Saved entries
(** ** [debounce(func, wait, immediate)]

    The function returned closes over [immediate] and [timeout]: the
    timer pending, with the arguments its closure [later] captured, or no
    timer ([undefined] at first, [null] once [later] has run).
    [clearTimeout] cancels the timer pending, so that only the timer set
    last can fire. *)
Record Debounced := mkDebounced {
  immediate : bool;
  timeout : option Args
}.

(** [executedFunction(...args)]: the new state and the calls of [func]. *)
Definition executedFunction (d : Debounced) (args : Args) : Debounced * list Args :=
  let callNow := immediate d && negb (bool_decide (is_Some (timeout d))) in
  (mkDebounced (immediate d) (Some args), if callNow then [args] else []).

(** The timer pending fires and runs [later]. *)
Definition later (d : Debounced) : Debounced * list Args :=
  match timeout d with
  | Some args => (mkDebounced (immediate d) None, if immediate d then [] else [args])
  | None => (d, [])
  end.

Definition debounceStep (d : Debounced) (ev : Event Args) : Debounced * list Args :=
  match ev with
  | Call args => executedFunction d args
  | TimerFires => later d
  end.

(** ** [throttle(func, limit)]

    The function returned closes over [inThrottle]; its timers are never
    cancelled, [timers] counts those pending. *)
Record Throttled := mkThrottled {
  inThrottle : bool;
  timers : nat
}.

Definition throttledFunction (t : Throttled) (args : Args) : Throttled * list Args :=
  if inThrottle t then (t, [])
  else (mkThrottled true (timers t + 1), [args]).

(** A timer fires: [inThrottle = false]. *)
Definition throttleTimer (t : Throttled) : Throttled * list Args :=
  match timers t with
  | 0 => (t, [])
  | S n => (mkThrottled false n, [])
  end.

Definition throttleStep (t : Throttled) (ev : Event Args) : Throttled * list Args :=
  match ev with
  | Call args => throttledFunction t args
  | TimerFires => throttleTimer t
  end.

(** A sequence of events: the final state and the calls of [func], in
    order. *)
Fixpoint runEvents {S} (step : S → Event Args → S * list Args) (s : S) (evs : list (Event Args))
    : S * list Args :=
  match evs with
  | [] => (s, [])
  | ev :: evs' =>
      let '(s1, calls1) := step s ev in
      let '(s2, calls2) := runEvents step s1 evs' in
      (s2, calls1 ++ calls2)
  end.

End closures.

(** ** [LazyLoader]

    [observer] is null when the browser has no IntersectionObserver.  For
    the elements that have them (images, sources, frames) the properties
    [src] and [srcset] reflect the attributes of the same name. *)
Record LazyLoader := mkLazyLoader {
  observer : option nat
}.

(** [value] is truthy: a string that is not empty. *)
Definition nonempty (value : option string) : option string :=
  match value with
  | Some s => if bool_decide (s = "") then None else Some s
  | None => None
  end.

(** [loadElement(element)] *)
Definition loadElement (element : node) : Js unit :=
  src ← getAttribute element "data-src" ;
  srcset ← getAttribute element "data-srcset" ;
  match nonempty src with
  | Some s => setAttribute element "src" s ;; removeAttribute element "data-src"
  | None => mret tt
  end ;;
  match nonempty srcset with
  | Some s => setAttribute element "srcset" s ;; removeAttribute element "data-srcset"
  | None => mret tt
  end ;;
  classList_add element "loaded".

(** [handleIntersection(entries)] *)
Definition handleIntersection (this : LazyLoader) (entries : list Entry) : Js unit :=
  forEach entries (λ entry,
    if isIntersecting entry
    then
      loadElement (target entry) ;;
      obs ← deref (observer this) "unobserve" ;
      observer_unobserve obs (target entry)
    else mret tt).

(** [loadElements()], over the result of
    [document.querySelectorAll('[data-src], [data-srcset]')]. *)
Definition loadElements (this : LazyLoader) (lazyElements : list node) : Js unit :=
  forEach lazyElements (λ el,
    obs ← deref (observer this) "observe" ;
    observer_observe obs el).

(** [loadAllImages()] *)
Definition loadAllImages (lazyElements : list node) : Js unit :=
  forEach lazyElements loadElement.

(** The constructor: [supported] is ['IntersectionObserver' in window]
    and [obs] the observer [new IntersectionObserver] allocates. *)
Definition construct (supported : bool) (obs : nat) (lazyElements : list node) : Js LazyLoader :=
  if supported
  then
    let this := mkLazyLoader (Some obs) in
    loadElements this lazyElements ;;
    mret this
  else
    loadAllImages lazyElements ;;
    mret (mkLazyLoader None).

End Performance.

(* ===================================================================== *)
(** * utils/links.js                                                      *)
(* ===================================================================== *)

Module Links.
Import DomExtra.

(** [link.rel]: the attribute [rel], or the empty string. *)
Definition rel (link : node) : Js string :=
  a ← getAttribute link "rel" ; mret (default "" a).

(** The first loop of [handleExternalLinks()] on one link.  The two
    listeners it registers write to the console and to the analytics
    only. *)
Definition secureLink (link : node) : Js unit :=
  r ← rel link ;
  (if negb (Loading.includes "noopener" r)
   then
     r ← rel link ;
     setAttribute link "rel" (if bool_decide (r = "") then "noopener" else r +:+ " noopener")
   else mret tt) ;;
  r ← rel link ;
  if negb (Loading.includes "noreferrer" r)
  then
    r ← rel link ;
    setAttribute link "rel" (if bool_decide (r = "") then "noreferrer" else r +:+ " noreferrer")
  else mret tt.

(** [handleExternalLinks()], over the result of
    [document.querySelectorAll('a[target="_blank"]')]; the other two
    loops register listeners that write to the console and to the
    analytics only. *)
Definition handleExternalLinks (blankLinks : list node) : Js unit :=
  forEach blankLinks secureLink.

## REQUIRED ACTION
Give every record again, exactly as it reads.

## ANSWER TO THIS PROBLEM
(** ** [debounce(func, wait, immediate)]

    The function returned closes over [immediate] and [timeout]: the
    timer pending, with the arguments its closure [later] captured, or no
    timer ([undefined] at first, [null] once [later] has run).
    [clearTimeout] cancels the timer pending, so that only the timer set
    last can fire. *)
Record Debounced := mkDebounced {
  immediate : bool;
  timeout : option Args
}.

(** [executedFunction(...args)]: the new state and the calls of [func]. *)
Definition executedFunction (d : Debounced) (args : Args) : Debounced * list Args :=
  let callNow := immediate d && negb (bool_decide (is_Some (timeout d))) in
  (mkDebounced (immediate d) (Some args), if callNow then [args] else []).

(** The timer pending fires and runs [later]. *)
Definition later (d : Debounced) : Debounced * list Args :=
  match timeout d with
  | Some args => (mkDebounced (immediate d) None, if immediate d then [] else [args])
  | None => (d, [])
  end.

Definition debounceStep (d : Debounced) (ev : Event Args) : Debounced * list Args :=
  match ev with
  | Call args => executedFunction d args
  | TimerFires => later d
  end.

(** ** [throttle(func, limit)]

    The function returned closes over [inThrottle]; its timers are never
    cancelled, [timers] counts those pending. *)
Record Throttled := mkThrottled {
  inThrottle : bool;
  timers : nat
}.

Definition throttledFunction (t : Throttled) (args : Args) : Throttled * list Args :=
  if inThrottle t then (t, [])
  else (mkThrottled true (timers t + 1), [args]).

(** A timer fires: [inThrottle = false]. *)
Definition throttleTimer (t : Throttled) : Throttled * list Args :=
  match timers t with
  | 0 => (t, [])
  | S n => (mkThrottled false n, [])
  end.

Definition throttleStep (t : Throttled) (ev : Event Args) : Throttled * list Args :=
  match ev with
  | Call args => throttledFunction t args
  | TimerFires => throttleTimer t
  end.

(** A sequence of events: the final state and the calls of [func], in
    order. *)
Fixpoint runEvents {S} (step : S → Event Args → S * list Args) (s : S) (evs : list (Event Args))
    : S * list Args :=
  match evs with
  | [] => (s, [])
  | ev :: evs' =>
      let '(s1, calls1) := step s ev in
      let '(s2, calls2) := runEvents step s1 evs' in
      (s2, calls1 ++ calls2)
  end.

End closures.

(** ** [LazyLoader]

    [observer] is null when the browser has no IntersectionObserver.  For
    the elements that have them (images, sources, frames) the properties
    [src] and [srcset] reflect the attributes of the same name. *)
Record LazyLoader := mkLazyLoader {
  observer : option nat
}.

(** [value] is truthy: a string that is not empty. *)
Definition nonempty (value : option string) : option string :=
  match value with
  | Some s => if bool_decide (s = "") then None else Some s
  | None => None
  end.

(** [loadElement(element)] *)
Definition loadElement (element : node) : Js unit :=
  src ← getAttribute element "data-src" ;
  srcset ← getAttribute element "data-srcset" ;
  match nonempty src with
  | Some s => setAttribute element "src" s ;; removeAttribute element "data-src"
  | None => mret tt
  end ;;
  match nonempty srcset with
  | Some s => setAttribute element "srcset" s ;; removeAttribute element "data-srcset"
  | None => mret tt
  end ;;
  classList_add element "loaded".

(** [handleIntersection(entries)] *)
Definition handleIntersection (this : LazyLoader) (entries : list Entry) : Js unit :=
  forEach entries (λ entry,
    if isIntersecting entry
    then
      loadElement (target entry) ;;
      obs ← deref (observer this) "unobserve" ;
      observer_unobserve obs (target entry)
    else mret tt).

(** [loadElements()], over the result of
    [document.querySelectorAll('[data-src], [data-srcset]')]. *)
Definition loadElements (this : LazyLoader) (lazyElements : list node) : Js unit :=
  forEach lazyElements (λ el,
    obs ← deref (observer this) "observe" ;
    observer_observe obs el).

(** [loadAllImages()] *)
Definition loadAllImages (lazyElements : list node) : Js unit :=
  forEach lazyElements loadElement.

(** The constructor: [supported] is ['IntersectionObserver' in window]
    and [obs] the observer [new IntersectionObserver] allocates. *)
Definition construct (supported : bool) (obs : nat) (lazyElements : list node) : Js LazyLoader :=
  if supported
  then
    let this := mkLazyLoader (Some obs) in
    loadElements this lazyElements ;;
    mret this
  else
    loadAllImages lazyElements ;;
    mret (mkLazyLoader None).

End Performance.

(* ===================================================================== *)
(** * utils/links.js                                                      *)
(* ===================================================================== *)

Module Links.
Import DomExtra.

(** [link.rel]: the attribute [rel], or the empty string. *)
Definition rel (link : node) : Js string :=
  a ← getAttribute link "rel" ; mret (default "" a).

(** The first loop of [handleExternalLinks()] on one link.  The two
    listeners it registers write to the console and to the analytics
    only. *)
Definition secureLink (link : node) : Js unit :=
  r ← rel link ;
  (if negb (Loading.includes "noopener" r)
   then
     r ← rel link ;
     setAttribute link "rel" (if bool_decide (r = "") then "noopener" else r +:+ " noopener")
   else mret tt) ;;
  r ← rel link ;
  if negb (Loading.includes "noreferrer" r)
  then
    r ← rel link ;
    setAttribute link "rel" (if bool_decide (r = "") then "noreferrer" else r +:+ " noreferrer")
  else mret tt.

(** [handleExternalLinks()], over the result of
    [document.querySelectorAll('a[target="_blank"]')]; the other two
    loops register listeners that write to the console and to the
    analytics only. *)
Definition handleExternalLinks (blankLinks : list node) : Js unit :=
  forEach blankLinks secureLink.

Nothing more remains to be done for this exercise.